Cerita Raya terus terbayang-bayang dipikiranku. Langkah kaki ini tidak dapat kuhentikan. Tepat pukul 08.00 aku telah berada di kedai kopi dan melihat sosok pria yang begitu kurindukan selama tujuh tahun. Rindu dan cinta yang setiap saat coba kubunuh dengan tega tetapi terus tumbuh dengan cepat tanpa penawar. Kini ia telah berada tepat di hadapanku.
Aku dan Sena kini tak dipisahkan oleh jarak lagi, walau aku telah membaca ratusan bahkan ribuan buku tentang cinta nyatanya lidahku tetap saja keluh dihadapan Sena. Tak ada kata yang dapat menggambarkan perasaanku saat ini, entah apa yang dipikiran Sena.
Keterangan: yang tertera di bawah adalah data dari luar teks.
(** * Properties *)

(** [C3] A derivation written in ATerm form is read back as it was, whatever
    text follows it, under [drv_ok]: the platform, the names of outputs and the
    hashes, which are printed without escaping, contain no quote and no
    backslash ([platform_not_escaped] below shows what a platform with quotes
    does), the store paths are well-formed, and nested inputs need the experimental
    feature. The parser then restores the outputs of every kind, the input
    derivations with their nested output names in both versions of the format,
    the input sources, and the builder, the arguments and the environment with
    any bytes in them. *)
Theorem derivation_roundtrip xp storeDir hashString drv w rest :
  (∀ a s, hash_regular (hashString a s) ∧ algo (hashString a s) = a) →
  store_dir_ok storeDir → raw_ok storeDir → drv_ok xp drv →
  unparse xp storeDir hashString drv false None = Ok w →
  parseDerivation xp storeDir (w ++ rest) (drv_name (basic drv)) = Ok drv.
Proof.
  intros Hhash Hdir Hraw Hok Hw. unfold parseDerivation.
  by rewrite (pok_drv xp storeDir hashString Hhash Hdir Hraw drv Hok w Hw).
Qed.

(** A derivation with dynamic inputs, a fixed output, and bytes to escape. *)
Definition sample_path (name : str) : StorePath := MkStorePath ("00000000000000000000000000000000-" ++ name).
Definition sample_drv : Derivation :=
  {| basic :=
       {| outputs := {["out"%str := CAFixed {| ca_method := CAM_Flat; ca_hash := zero_hash SHA256 [] |}]};
          inputSrcs := {[sample_path "src"]};
          platform := "x86_64-linux"; builder := "/bin/sh";
          args := ["-c"%str; [dquote; "010"%char; backslash_c]];
          env := {["out"%str := ["009"%char; dquote]]}; drv_name := "hello" |};
     inputDrvs := {[sample_path "dep.drv" :=
       MkNode {["out"%str]} [("dev"%str, MkNode {["lib"%str]} [])]]} |}.

Lemma sample_dir_ok : store_dir_ok "/bsd/store" ∧ raw_ok "/bsd/store".
Proof.
  split; [|done]. exists ["bsd"; "store"]%str. split; [done|]. split; [|done].
  apply (bool_decide_unpack _). vm_compute. exact I.
Qed.

#[export] Instance path_ok_dec p : Decision (path_ok p).
Proof. unfold path_ok, raw_ok. apply _. Defined.

Lemma sample_drv_ok : drv_ok [DynamicDerivations] sample_drv.
Proof.
  split; cbn [basic outputs inputSrcs platform sample_drv inputDrvs].
  - apply map_Forall_singleton. split; [done|]. split; [|done]. split; [apply zero_hash_ok|done].
  - apply map_Forall_singleton. split; [apply (bool_decide_unpack _); vm_compute; exact I|].
    assert (∀ x : str, raw_ok x → ∀ s, s ∈ ({[x]} : gset str) → raw_ok s) as Hone
      by (by intros x Hx s ->%elem_of_singleton).
    constructor; [by apply Hone|repeat constructor|]. constructor; [|constructor]. split; [done|].
    constructor; [by apply Hone|constructor|constructor].
  - intros p ->%elem_of_singleton. apply (bool_decide_unpack _). vm_compute. exact I.
  - done.
  - by intros _.
Qed.

Lemma derivation_roundtrip_witness :
  ∃ w, unparse [DynamicDerivations] "/bsd/store" zero_hash sample_drv false None = Ok w ∧
    parseDerivation [DynamicDerivations] "/bsd/store" (w ++ "#") "hello" = Ok sample_drv.
Proof.
  destruct (unparse [DynamicDerivations] "/bsd/store" zero_hash sample_drv false None) as [w|e] eqn:E.
  - exists w. split; [done|]. change "hello"%str with (drv_name (basic sample_drv)).
    apply (derivation_roundtrip _ _ zero_hash).
    + apply zero_hash_ok.
    + apply sample_dir_ok.
    + apply sample_dir_ok.
    + apply sample_drv_ok.
    + exact E.
  - exfalso.
    assert (match unparse [DynamicDerivations] "/bsd/store" zero_hash sample_drv false None with
            | Ok _ => true | Throw _ => false end = true) as H by (vm_compute; reflexivity).
    by rewrite E in H.
Defined.

(** ** What kind of derivation *)

Inductive OutputKind := KInputAddressed | KFixed | KFloating | KDeferred | KImpure.
#[export] Instance DerivationType_eq_dec : EqDecision DerivationType.
Proof. solve_decision. Defined.
#[export] Instance OutputKind_eq_dec : EqDecision OutputKind.
Proof. solve_decision. Defined.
“Kamu datang,” ucap Yosi terpaku.
“Buat apa kamu datang Yos? Hanya untuk mengatakan kamu akan menikah dengan perempuan yang kamu lamar tiga tahun lalu di kedai ini? Kamu pergi dengan menyeret aku ke dalam cinta yang kamu buat begitu saja, lalu sekarang kamu datang sesuka hati kamu,” lontar Sena.
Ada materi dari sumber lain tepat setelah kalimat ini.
(* ===== verification/DrvHash.v ===== *)
(** Hashes of derivations modulo fixed outputs and what is computed from them:
    the second half of [libstore/derivations.cc].

    The memoisation table [drvHashes] is threaded as a state that survives
    exceptions. Reading derivations from the store is a parameter
    ([readInvalidDerivation]), as are the hash functions. [hash_modulo] is the
    computation without the table, the reference for the memoised one. *)

From S2P Require Import Prelude Strings Xp Hash CanonPath Serialise FileSystem StorePath ContentAddress Aterm Derivation.

(** * State and exceptions *)

Inductive DrvHashKind := Regular | DeferredHash.
Record DrvHash := { hashes : gmap str Hash; kind : DrvHashKind }.
Abbreviation DrvHashes := (gmap StorePath DrvHash).

(** A computation over the table; it keeps its changes when it throws. *)
Definition ST (A : Type) : Type := DrvHashes → result A * DrvHashes.
#[export] Instance ST_ret : MRet ST := λ A a hs, (Ok a, hs).
#[export] Instance ST_bind : MBind ST := λ A B f m hs,
  match m hs with (Ok a, hs) => f a hs | (Throw e, hs) => (Throw e, hs) end.
Definition lift {A} (r : result A) : ST A := λ hs, (r, hs).
Fixpoint foldS {A S} (f : S → A → ST S) (s : S) (l : list A) : ST S :=
  match l with [] => mret s | x :: l => s ← f s x; foldS f s l end.

(** * Hashing *)

Section hash.
Context (xp : XpSettings) (storeDir : str) (hashString : HashAlgorithm → str → Hash).
Context (readInvalidDerivation : StorePath → result Derivation).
“Dia tidak lebih dari rekan kerjaku di Mataram, kami datang ke Jakarta karena ditugaskan untuk membangun kerja sama di tempat kamu bekerja, cincin yang kamu lihat itu sebenarnya adalah milik kamu yang aku persiapkan untuk melamarmu. Namun setelah itu aku bertemu dengan mba Maya yang seharusnya kamu juga ikut dalam pertemuan itu tetapi dia mengatakan kamu ditugaskan ke tempat lain bersama Ray, pengganti posisiku. Mba Maya melarangku untuk hadir dalam hidup kamu karena engkau telah bahagia dengan Ray dan dihari yang sama di kedai ini, pun aku melihatmu. Maka hari itu juga aku kembali ke Mataram dan mengubur dalam-dalam semua cinta yang kujaga selama ini tetapi hari ini aku memberanikan diri untuk menemuimu,”
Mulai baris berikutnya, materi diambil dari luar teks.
(* ===== verification/Graph.v ===== *)
(** Algorithms over graphs of store paths:
    [libutil/include/bsd/util/topo-sort.hh] and
    [libutil/include/bsd/util/closure.hh].

    [topoSort] is a depth-first search that keeps the path it is on. The
    closure is computed by callbacks that may run on any thread, in any order:
    the model is a step relation over the sections of code run under the
    lock. *)

From stdpp Require Import relations.
From S2P Require Import Prelude.

(** * Topological sorting *)

Section topo_sort.
Context {T : Type} `{Countable T, !KeyOrder T}.
Context (items : gset T) (getChildren : T → result (gset T)) (makeCycleError : T → T → exn).

(** The variables captured by [dfsVisit]. *)
Record dfs_state := { visited : gset T; parents : gset T; sorted : list T }.

(** [dfsVisit]; [None] is a null [parent]. *)
Fixpoint dfsVisit (fuel : nat) (path : T) (parent : option T) (st : dfs_state) : result dfs_state :=
  match fuel with
  | O => Throw NonTermination
  | S fuel =>
      if bool_decide (path ∈ parents st) then
        match parent with Some p => Throw (makeCycleError path p) | None => Throw UndefinedBehaviour end
      else if bool_decide (path ∈ visited st) then Ok st
      else
        let st := {| visited := {[path]} ∪ visited st; parents := {[path]} ∪ parents st; sorted := sorted st |} in
        references ← getChildren path;
        st ← foldR (λ st i, if bool_decide (i ≠ path) && bool_decide (i ∈ items) then dfsVisit fuel i (Some path) st else Ok st)
               st (set_sorted references);
        Ok {| visited := visited st; parents := parents st ∖ {[path]}; sorted := sorted st ++ [path] |}
  end.

(** [topoSort]; the path grows within the items, which bounds the recursion. *)
Definition topoSort : result (list T) :=
  st ← foldR (λ st i, dfsVisit (S (size items)) i None st) {| visited := ∅; parents := ∅; sorted := [] |} (set_sorted items);
  Ok (reverse (sorted st)).

(** ** The search *)

Context (ch : T → gset T) (Hch : ∀ x, x ∈ items → getChildren x = Ok (ch x)).

(** The edges the search follows. *)
Definition edge (a b : T) : Prop := b ∈ ch a ∧ b ≠ a ∧ b ∈ items.

(** Children come before their parents. *)
Definition children_first (l : list T) : Prop :=
  ∀ l1 a l2, l = l1 ++ a :: l2 → ∀ b, edge a b → b ∈ l1.

Record dfs_inv (st : dfs_state) : Prop := {
  inv_parents : parents st ⊆ visited st;
  inv_visited : visited st ⊆ items;
  inv_sorted x : x ∈ sorted st ↔ x ∈ visited st ∧ x ∉ parents st;
  inv_nodup : NoDup (sorted st);
  inv_order : children_first (sorted st);
}.

(** The parents are the path that leads to the node visited. *)
Definition on_path (st : dfs_state) (parent : option T) (path : T) : Prop :=
  match parent with
  | None => parents st = ∅
  | Some q => q ∈ parents st ∧ edge q path ∧ ∀ p, p ∈ parents st → rtc edge p q
  end.

(** What a visit does: it extends the list, or finds a cycle. *)
Definition visit_ok (st : dfs_state) (r : result dfs_state) (P : dfs_state → Prop) : Prop :=
  match r with
  | Ok st' => dfs_inv st' ∧ parents st' = parents st ∧ (∀ x, x ∈ sorted st → x ∈ sorted st') ∧ P st'
  | Throw e => ∃ x y, e = makeCycleError x y ∧ edge y x ∧ rtc edge x y
  end.

Lemma children_first_snoc l a : children_first l → (∀ b, edge a b → b ∈ l) → children_first (l ++ [a]).
Proof.
  intros Hl Ha l1 x l2 E b Hb. destruct l2 as [|y l2] using rev_ind.
  - apply app_inj_tail in E as [-> <-]. by apply Ha.
  - rewrite app_comm_cons, app_assoc in E. apply app_inj_tail in E as [-> _]. by eapply Hl.
Qed.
“Ray benar berhasil mengganti posisi kamu di kantor Yos tetapi hal paling aku sesalkan karena Ray tak pernah berhasil menggantikan posisi kamu dihatiku. Aku berpikir, aku telah berjalan jauh meninggalkan cinta dan rasa rinduku terhadapmu setelah pertemuan tiga tahun lalu, nyatanya aku tetap pada posisiku tujuh tahun silam. Selama ini tanpa sadar aku hanya menyiksa Ray. Bercerita semua tentang kamu padanya, walau aku tahu hal itu semacam pisau yang menyayat perlahan hati Ray tetapi aku tak dapat menghentikannya.”
“Sena, mengira bahwa kita dipertemukan untuk menyelesaikan semua tentang cinta dan rindu yang telah membeku tetap menjadi sebuah harapan. Tetapi nyatanya Tuhan memberikan pilihan lain, kita masih bisa mencairkan harapan yang telah beku untuk menyatukan cinta kamu dan aku. Izinkan aku mengucapkan kalimat yang tak pernah dapat kuucapkan selama tujuh tahun padamu. Cincin ini masih setia menemani kemanapun langkah kaki ini membawaku, Sena Anindya maukah kamu menikah denganku?” sembari menyodorkan cincin yang dengan seksama kulihat tiga tahun lalu.
Oh Tuhan jangan bangunkan aku dari mimpi panjang ini jika aku benar-benar bermimpi. Menghujat takdir yang kamu gariskan kepada kami tiga tahun lalu adalah sebuah pekerjaan yang begitu hina yang telah kami lakukan jika pada akhirnya Engkau menggantikannya dengan takdir yang jauh lebih manis.
“Untuk semua yang telah kita lalui selama tujuh tahun, mana mungkin aku mengatakan tidak. Aku mau menikah dengan kamu Yosi Aidan Pratama,”Sena dengan mata berkaca-kaca.
Oh Tuhan jika ini hanya imajinasi yang kubangun begitu berlebihan maka jangan biarkan aku menyadarinya, izinkan aku hidup dalam imajinasi ini saja. Ampuni aku yang tak percaya dengan takdir manis yang Engkau janjikan kepada kami manusia, ciptaan-Mu. Cukuplah usaha dan doa kami membuatmu begitu “kewalahan” mendengar nama dan doa yang sama selama tujuh tahun penantian kami.